Selasa, 08 Januari 2008

Artikel TEROKA KOMPAS, Sabtu, 22 Juli 2006

Artikel Teroka KOMPAS, Sabtu, 22 Juli 2006
Burung Gagak dan Hasrat Berkorban
J. Sumardianta
Bangsa Indonesia adalah bangsa yang hidup di atas garis petaka. Rakyat Aceh diterjang tsunami. Warga Yogya, Bantul, Sleman, dan Klaten dirajam gempa tektonik. Penduduk Sidoarjo lintang pukang digelontor semburan lumpur bercampur gas. Masyarakat Sinjai dan Gorontalo di Sulawesi disapu banjir bandang. Terakhir, pantai selatan Jawa pun terkena sapuan tsunami.
Bencana silih berganti mempertontonkan betapa tidak siapnya negeri ini menangani gebalau alam dahsyat. Ungkapan lama mengatakan, ular kobra biasanya memagut dua kali. Malapetaka senantiasa memukul beruntun.

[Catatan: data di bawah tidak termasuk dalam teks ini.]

(** ** Checked arithmetic *)

Lemma mulUint64Checked_spec a b : is_u64 a -> is_u64 b ->
  mulUint64Checked a b = if maxUint64 <? a * b then (0, false) else (a * b, true).
Proof.
  unfold is_u64, mulUint64Checked, maxUint64. intros Ha Hb.
  destruct (Z.eqb_spec a 0) as [->|]; [done|]. destruct (Z.eqb_spec b 0) as [->|]; [by rewrite Z.mul_0_r|].
  cbn [orb]. destruct (Z.ltb_spec ((2 ^ 64 - 1) / b) a), (Z.ltb_spec (2 ^ 64 - 1) (a * b)); try done.
  - pose proof (Z.div_le_lower_bound (2 ^ 64 - 1) b a ltac:(lia) ltac:(lia)). lia.
  - exfalso. assert (a * b <= (2 ^ 64 - 1) / b * b) by (apply Z.mul_le_mono_nonneg_r; lia).
    pose proof (Z.mul_div_le (2 ^ 64 - 1) b ltac:(lia)). lia.
  - rewrite wrap_small by lia. done.
Qed.

Lemma addUint64Checked_spec a b : is_u64 a -> is_u64 b ->
  addUint64Checked a b = if maxUint64 <? a + b then (0, false) else (a + b, true).
Proof.
  unfold is_u64, addUint64Checked, maxUint64. intros Ha Hb.
  destruct (Z.ltb_spec (2 ^ 64 - 1 - b) a), (Z.ltb_spec (2 ^ 64 - 1) (a + b)); try (done || lia).
  by rewrite wrap_small by lia.
Qed.

Lemma clampOutLen_range outLen : 0 < clampOutLen outLen <= 1024.
Proof.
  unfold clampOutLen. destruct (Z.leb_spec outLen 0), (Z.ltb_spec 1024 outLen); cbn; lia.
Qed.

Lemma parseTRNGBlock_Ok m blk :
  parseTRNGBlock m = Ok blk <-> Hex.DecodeString (Seed m) = Ok blk /\ length blk = 32%nat.
Proof.
  unfold parseTRNGBlock. destruct (Hex.DecodeString (Seed m)) as [raw|e]; cbn [map_err mbind result_bind];
    [|naive_solver]. destruct (Nat.eqb_spec (length raw) 32); cbn; naive_solver.
Qed.

Lemma parseTRNGBlock_seed m blk : parseTRNGBlock m = Ok blk -> is_seed blk.
Proof. intros [Hd Hl]%parseTRNGBlock_Ok. apply Hex.hex_Decode_spec in Hd as [? _]. done. Qed.

(** ** Derivation *)

Lemma keystream_range_slice st p n a b : 0 <= a -> 0 <= b -> a + b <= n ->
  take (Z.to_nat b) (drop (Z.to_nat a) (keystream_range st p n)) = keystream_range st (p + a) b.
Proof.
  intros Ha Hb Hn. replace n with (a + (b + (n - a - b))) by lia.
  rewrite keystream_range_app by lia. rewrite drop_app_length' by (rewrite length_keystream_range; lia).
  rewrite keystream_range_app by lia. by rewrite take_app_length' by (rewrite length_keystream_range; lia).
Qed.

(** The [n] outputs of [ol] bytes each that start at byte [off] of the key
    stream of block [blk], in hex. *)
Definition derived (blk : list Z) (off ol n : Z) : list string :=
  (fun i => Hex.EncodeToString (keystream_range (state (New blk)) (off + i * ol) ol)) <$> seqZ 0 n.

Tidak ada bencana yang berdiri sendiri. Kendati demikian, bencana alam mesti dibaca juga sebagai warta apokaliptik. Bukan untuk meramalkan kehancuran melainkan ajakan bangkit dari reruntuhan. Penderitaan, kematian, dan kehancuran tampak bergandengan tangan dengan belas kasih dan harapan.
Pak Sipon Adisumarto (50 th) bukti nyata ketegaran menaklukkan kesulitan dan ketabahan manusia menghadapi tragedi. Pak Sipon teladan bagaimana manusia belajar, dalam situasi paling kelam dan kurang manusiawi masih bisa menyalakan optimisme. Kakek warga Dusun Sumber Kidul, Desa Kalitirto, Kecamatan Berbah, Kabupaten Sleman, itu selesai menguburkan anak perempuan dan cucunya yang meninggal tertimpa reruntuhan rumah, langsung bergotong-royong membereskan puing-puing bangunan yang membelasah di sekujur dusun.
Pengabdian demi kebaikan
Buruh ladang tebu ini benar-benar tak terpatahkan. Pak Sipon miskin dan sederhana. Namun penderitaan panjang dan ekstrem telah menggembleng dia menjadi manusia kuat dan luar biasa.
Pak Sipon mengajarkan keteladanan hidup perihal ngeduwungi sipat umuk lan atosing ati (menyesali perangai congkak dan bebal hati). Dusun Sumber Kidul memancarkan daya hidup dan kegembiraan justru dari kepapaan Pak Sipon yang begitu rupa. Ketabahan Pak Sipon membuktikan pengabdian demi kebaikan yang lebih besar.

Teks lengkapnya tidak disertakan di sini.